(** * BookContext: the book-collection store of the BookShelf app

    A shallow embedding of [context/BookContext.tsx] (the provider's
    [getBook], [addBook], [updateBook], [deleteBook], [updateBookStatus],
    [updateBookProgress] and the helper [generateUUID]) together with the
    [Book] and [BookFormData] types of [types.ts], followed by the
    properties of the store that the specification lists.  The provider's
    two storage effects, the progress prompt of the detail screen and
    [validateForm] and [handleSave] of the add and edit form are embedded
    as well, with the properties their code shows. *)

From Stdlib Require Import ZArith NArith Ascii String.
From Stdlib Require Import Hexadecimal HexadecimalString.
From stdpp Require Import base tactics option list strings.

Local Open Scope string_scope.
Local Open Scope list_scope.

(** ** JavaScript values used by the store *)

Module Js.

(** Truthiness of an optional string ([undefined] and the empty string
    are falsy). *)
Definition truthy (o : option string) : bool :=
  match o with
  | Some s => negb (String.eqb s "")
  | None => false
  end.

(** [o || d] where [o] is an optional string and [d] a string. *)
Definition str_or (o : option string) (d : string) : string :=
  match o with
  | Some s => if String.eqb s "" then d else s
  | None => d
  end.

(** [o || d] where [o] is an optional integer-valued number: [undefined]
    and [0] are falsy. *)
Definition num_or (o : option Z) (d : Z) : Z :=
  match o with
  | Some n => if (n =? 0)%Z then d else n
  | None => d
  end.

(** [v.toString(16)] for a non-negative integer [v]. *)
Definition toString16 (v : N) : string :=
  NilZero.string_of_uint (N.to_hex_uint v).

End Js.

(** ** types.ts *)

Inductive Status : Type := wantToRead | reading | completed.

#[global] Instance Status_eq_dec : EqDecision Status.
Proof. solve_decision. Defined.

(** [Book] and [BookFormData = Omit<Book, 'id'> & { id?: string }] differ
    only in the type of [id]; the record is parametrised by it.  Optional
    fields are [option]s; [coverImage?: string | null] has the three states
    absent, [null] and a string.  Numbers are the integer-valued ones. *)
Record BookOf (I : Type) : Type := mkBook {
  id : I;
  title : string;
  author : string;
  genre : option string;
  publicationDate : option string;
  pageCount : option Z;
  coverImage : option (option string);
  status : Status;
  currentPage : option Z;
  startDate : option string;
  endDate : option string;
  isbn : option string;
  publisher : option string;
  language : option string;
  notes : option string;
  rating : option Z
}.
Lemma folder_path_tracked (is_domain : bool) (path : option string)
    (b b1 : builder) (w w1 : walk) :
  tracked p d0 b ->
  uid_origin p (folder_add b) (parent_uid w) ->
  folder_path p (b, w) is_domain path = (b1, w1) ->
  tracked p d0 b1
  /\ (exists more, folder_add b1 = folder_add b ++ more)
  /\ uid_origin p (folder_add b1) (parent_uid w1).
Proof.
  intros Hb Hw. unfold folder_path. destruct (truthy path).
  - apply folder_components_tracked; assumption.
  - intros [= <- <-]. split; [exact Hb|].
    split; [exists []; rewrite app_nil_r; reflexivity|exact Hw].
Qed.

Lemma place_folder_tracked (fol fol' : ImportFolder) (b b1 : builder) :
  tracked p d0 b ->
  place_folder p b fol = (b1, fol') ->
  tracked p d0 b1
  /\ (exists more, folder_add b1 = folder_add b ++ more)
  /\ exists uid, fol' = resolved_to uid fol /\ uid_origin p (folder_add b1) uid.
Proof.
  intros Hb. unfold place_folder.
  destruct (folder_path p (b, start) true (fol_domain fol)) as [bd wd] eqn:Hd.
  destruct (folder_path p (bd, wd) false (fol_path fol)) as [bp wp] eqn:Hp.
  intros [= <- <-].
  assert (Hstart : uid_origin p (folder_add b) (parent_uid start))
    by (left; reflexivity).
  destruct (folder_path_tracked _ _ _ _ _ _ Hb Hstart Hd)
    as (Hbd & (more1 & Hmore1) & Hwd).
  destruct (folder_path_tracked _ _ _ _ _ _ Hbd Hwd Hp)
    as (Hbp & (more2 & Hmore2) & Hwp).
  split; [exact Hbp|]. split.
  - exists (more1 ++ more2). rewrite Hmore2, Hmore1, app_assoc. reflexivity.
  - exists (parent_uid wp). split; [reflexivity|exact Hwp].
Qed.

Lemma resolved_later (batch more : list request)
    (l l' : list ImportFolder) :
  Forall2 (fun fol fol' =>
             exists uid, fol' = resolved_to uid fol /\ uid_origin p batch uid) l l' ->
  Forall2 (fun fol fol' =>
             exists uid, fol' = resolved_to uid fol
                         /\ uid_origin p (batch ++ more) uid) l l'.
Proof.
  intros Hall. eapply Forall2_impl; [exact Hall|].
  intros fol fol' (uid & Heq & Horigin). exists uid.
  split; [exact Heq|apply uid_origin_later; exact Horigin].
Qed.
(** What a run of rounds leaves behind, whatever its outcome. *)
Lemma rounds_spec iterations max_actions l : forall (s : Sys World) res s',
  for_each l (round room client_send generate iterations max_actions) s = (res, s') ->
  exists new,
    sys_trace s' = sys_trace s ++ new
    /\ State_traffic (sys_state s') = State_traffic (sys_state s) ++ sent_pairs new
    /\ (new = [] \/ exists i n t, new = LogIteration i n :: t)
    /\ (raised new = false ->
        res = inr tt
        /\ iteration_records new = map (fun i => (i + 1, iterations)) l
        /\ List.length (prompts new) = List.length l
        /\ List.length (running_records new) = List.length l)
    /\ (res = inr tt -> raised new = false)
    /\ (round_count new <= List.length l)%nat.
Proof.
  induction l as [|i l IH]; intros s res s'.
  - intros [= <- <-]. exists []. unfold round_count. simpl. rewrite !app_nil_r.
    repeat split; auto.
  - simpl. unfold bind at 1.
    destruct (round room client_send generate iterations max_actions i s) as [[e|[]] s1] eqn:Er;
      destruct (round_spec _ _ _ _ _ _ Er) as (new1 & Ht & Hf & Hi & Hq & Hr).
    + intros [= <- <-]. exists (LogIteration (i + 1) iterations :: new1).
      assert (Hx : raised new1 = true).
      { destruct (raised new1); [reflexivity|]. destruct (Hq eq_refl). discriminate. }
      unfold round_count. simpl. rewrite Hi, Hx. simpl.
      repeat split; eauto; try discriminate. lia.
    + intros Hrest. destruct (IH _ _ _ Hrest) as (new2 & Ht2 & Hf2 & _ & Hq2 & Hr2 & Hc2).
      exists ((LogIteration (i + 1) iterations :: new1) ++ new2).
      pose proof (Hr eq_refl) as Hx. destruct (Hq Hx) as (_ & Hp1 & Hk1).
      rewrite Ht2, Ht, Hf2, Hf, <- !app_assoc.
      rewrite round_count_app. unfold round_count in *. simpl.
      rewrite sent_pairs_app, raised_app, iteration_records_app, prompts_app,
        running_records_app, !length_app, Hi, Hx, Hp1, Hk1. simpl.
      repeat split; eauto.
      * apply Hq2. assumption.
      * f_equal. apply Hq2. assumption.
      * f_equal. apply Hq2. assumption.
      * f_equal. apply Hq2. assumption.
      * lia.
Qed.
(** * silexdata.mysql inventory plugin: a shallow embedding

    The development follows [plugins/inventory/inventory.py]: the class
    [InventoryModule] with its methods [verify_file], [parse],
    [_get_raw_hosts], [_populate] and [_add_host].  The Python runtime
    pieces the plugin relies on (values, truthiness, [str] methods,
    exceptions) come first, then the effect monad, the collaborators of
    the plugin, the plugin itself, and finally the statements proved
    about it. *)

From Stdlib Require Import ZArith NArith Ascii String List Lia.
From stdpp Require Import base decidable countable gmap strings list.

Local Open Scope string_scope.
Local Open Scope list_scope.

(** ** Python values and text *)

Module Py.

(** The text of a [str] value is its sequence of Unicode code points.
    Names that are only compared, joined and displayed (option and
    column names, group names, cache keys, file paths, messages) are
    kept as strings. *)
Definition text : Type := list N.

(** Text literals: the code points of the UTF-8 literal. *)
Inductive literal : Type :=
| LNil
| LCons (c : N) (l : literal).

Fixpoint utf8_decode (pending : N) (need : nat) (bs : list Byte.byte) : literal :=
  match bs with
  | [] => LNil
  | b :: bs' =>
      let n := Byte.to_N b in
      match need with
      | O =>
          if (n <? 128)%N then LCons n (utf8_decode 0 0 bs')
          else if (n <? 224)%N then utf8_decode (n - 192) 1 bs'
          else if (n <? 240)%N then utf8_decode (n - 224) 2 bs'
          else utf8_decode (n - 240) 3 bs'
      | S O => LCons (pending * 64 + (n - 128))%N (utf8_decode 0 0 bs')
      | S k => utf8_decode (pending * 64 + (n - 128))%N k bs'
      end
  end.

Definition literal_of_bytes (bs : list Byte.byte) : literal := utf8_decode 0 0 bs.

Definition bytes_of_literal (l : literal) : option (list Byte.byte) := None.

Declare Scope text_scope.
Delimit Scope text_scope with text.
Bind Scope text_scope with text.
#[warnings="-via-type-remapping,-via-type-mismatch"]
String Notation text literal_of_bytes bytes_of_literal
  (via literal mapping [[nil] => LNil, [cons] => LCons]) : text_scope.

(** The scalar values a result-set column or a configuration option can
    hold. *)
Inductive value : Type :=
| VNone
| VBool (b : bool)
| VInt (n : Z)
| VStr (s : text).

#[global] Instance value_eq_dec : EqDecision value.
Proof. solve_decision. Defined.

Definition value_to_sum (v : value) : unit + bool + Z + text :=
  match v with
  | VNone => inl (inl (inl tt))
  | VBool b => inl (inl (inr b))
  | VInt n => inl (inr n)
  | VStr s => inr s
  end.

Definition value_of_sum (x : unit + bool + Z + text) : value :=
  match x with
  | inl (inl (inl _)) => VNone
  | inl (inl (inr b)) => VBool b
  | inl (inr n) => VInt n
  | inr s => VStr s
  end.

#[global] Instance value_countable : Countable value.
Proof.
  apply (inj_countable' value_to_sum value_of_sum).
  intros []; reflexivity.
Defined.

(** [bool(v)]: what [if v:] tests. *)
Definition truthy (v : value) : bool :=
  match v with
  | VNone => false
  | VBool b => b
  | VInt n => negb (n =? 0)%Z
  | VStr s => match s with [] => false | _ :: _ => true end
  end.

==

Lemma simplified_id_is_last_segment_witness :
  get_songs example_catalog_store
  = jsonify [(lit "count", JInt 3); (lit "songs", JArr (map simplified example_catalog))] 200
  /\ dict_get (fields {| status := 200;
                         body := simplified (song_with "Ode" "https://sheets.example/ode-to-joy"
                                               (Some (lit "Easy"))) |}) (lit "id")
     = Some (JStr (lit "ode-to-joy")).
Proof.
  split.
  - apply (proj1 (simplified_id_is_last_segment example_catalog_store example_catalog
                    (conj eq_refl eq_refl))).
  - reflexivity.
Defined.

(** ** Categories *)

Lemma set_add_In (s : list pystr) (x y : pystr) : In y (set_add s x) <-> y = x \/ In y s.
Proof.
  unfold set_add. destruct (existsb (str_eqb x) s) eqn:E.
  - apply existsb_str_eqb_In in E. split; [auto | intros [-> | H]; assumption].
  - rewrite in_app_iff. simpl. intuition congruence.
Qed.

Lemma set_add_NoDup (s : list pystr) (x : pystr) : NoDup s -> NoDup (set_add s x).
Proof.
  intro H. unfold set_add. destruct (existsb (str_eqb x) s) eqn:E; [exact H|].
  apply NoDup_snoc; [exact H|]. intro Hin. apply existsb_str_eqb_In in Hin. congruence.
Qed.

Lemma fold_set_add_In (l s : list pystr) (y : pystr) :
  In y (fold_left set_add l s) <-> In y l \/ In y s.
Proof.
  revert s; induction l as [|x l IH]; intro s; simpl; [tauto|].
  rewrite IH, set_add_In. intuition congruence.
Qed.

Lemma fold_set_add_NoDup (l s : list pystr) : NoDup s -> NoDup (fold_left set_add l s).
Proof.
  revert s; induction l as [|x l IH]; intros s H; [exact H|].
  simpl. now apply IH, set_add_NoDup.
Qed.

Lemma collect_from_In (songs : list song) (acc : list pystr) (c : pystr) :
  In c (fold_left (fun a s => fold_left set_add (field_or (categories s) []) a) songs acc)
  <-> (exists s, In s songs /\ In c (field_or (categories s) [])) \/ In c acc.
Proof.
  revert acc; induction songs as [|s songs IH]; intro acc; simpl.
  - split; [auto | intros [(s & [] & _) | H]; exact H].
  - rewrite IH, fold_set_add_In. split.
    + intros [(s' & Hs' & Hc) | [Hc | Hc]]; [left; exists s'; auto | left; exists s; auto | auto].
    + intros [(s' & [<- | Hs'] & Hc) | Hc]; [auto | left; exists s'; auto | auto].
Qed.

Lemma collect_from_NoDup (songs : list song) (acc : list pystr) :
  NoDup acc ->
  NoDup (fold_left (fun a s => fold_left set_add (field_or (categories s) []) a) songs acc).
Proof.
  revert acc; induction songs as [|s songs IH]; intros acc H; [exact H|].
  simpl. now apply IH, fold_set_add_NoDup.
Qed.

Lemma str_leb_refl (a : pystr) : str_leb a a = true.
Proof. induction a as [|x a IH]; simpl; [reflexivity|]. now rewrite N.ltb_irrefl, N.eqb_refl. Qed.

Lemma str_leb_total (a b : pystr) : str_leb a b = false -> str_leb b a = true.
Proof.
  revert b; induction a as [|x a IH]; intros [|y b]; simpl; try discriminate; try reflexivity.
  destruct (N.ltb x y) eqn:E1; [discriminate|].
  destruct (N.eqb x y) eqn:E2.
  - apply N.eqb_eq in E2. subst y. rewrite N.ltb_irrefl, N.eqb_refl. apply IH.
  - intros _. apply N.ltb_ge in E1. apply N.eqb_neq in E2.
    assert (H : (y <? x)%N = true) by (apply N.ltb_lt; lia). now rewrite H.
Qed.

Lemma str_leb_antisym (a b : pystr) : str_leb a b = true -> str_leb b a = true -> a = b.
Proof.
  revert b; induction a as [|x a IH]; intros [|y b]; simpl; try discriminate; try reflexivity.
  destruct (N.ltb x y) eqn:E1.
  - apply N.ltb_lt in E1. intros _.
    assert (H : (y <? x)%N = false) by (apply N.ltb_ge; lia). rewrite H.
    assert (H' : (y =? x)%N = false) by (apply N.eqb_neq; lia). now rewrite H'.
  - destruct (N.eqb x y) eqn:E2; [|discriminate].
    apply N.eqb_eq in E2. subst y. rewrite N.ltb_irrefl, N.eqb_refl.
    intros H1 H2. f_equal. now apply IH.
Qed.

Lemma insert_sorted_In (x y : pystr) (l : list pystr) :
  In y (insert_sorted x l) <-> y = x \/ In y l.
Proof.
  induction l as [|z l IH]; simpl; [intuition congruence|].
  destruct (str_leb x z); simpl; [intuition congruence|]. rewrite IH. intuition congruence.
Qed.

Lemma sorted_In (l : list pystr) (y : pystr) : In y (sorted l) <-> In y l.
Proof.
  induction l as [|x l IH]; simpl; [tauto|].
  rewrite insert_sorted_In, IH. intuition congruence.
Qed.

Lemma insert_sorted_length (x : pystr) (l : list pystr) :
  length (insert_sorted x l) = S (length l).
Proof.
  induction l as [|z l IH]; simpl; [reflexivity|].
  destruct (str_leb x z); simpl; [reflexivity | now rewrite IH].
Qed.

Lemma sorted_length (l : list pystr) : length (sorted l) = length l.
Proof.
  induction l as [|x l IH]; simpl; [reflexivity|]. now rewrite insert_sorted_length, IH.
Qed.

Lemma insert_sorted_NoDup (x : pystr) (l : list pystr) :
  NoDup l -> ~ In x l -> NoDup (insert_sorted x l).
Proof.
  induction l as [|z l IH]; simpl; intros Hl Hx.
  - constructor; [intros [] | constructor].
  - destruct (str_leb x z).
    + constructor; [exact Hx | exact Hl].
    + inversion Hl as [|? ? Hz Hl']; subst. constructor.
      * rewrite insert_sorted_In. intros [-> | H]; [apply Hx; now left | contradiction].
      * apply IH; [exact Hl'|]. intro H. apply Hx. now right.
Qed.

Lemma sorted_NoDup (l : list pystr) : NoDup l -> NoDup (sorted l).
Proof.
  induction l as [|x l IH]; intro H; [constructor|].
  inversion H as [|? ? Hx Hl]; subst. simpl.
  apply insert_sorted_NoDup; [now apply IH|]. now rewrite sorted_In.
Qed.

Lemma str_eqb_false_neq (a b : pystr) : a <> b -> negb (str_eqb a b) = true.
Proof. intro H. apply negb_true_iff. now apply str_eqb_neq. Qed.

* * *

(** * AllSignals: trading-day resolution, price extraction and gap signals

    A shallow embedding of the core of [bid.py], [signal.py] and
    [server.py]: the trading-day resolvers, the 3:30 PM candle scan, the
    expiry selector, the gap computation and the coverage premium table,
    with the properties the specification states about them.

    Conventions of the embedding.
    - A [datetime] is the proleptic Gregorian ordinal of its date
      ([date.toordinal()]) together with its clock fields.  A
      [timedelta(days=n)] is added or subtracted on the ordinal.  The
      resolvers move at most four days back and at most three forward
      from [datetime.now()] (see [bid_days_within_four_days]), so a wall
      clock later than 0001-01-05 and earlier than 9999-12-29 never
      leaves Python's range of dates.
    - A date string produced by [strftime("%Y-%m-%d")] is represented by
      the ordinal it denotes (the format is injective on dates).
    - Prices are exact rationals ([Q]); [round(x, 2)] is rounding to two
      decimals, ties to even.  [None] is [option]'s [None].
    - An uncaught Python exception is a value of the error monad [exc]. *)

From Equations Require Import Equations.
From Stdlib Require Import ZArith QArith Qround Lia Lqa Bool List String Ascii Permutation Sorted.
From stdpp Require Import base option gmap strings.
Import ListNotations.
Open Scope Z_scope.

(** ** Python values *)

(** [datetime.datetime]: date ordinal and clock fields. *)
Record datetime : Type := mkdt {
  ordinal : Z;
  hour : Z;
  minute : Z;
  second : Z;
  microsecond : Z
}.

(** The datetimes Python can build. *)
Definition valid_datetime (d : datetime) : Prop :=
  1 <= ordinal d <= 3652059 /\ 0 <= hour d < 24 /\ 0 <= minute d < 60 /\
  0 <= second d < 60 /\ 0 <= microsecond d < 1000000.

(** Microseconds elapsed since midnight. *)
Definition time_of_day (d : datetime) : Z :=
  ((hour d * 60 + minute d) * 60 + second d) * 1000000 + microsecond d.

## PROBLEM DESCRIPTION
In the records above, the line with "(** * BookContext: the" marks the start and the line with "properties of the" marks the end; copy that stretch exactly, both lines included, and nothing else.

## ANSWER TO THIS PROBLEM
(** * BookContext: the book-collection store of the BookShelf app

    A shallow embedding of [context/BookContext.tsx] (the provider's
    [getBook], [addBook], [updateBook], [deleteBook], [updateBookStatus],
    [updateBookProgress] and the helper [generateUUID]) together with the
    [Book] and [BookFormData] types of [types.ts], followed by the
    properties of the store that the specification lists.  The provider's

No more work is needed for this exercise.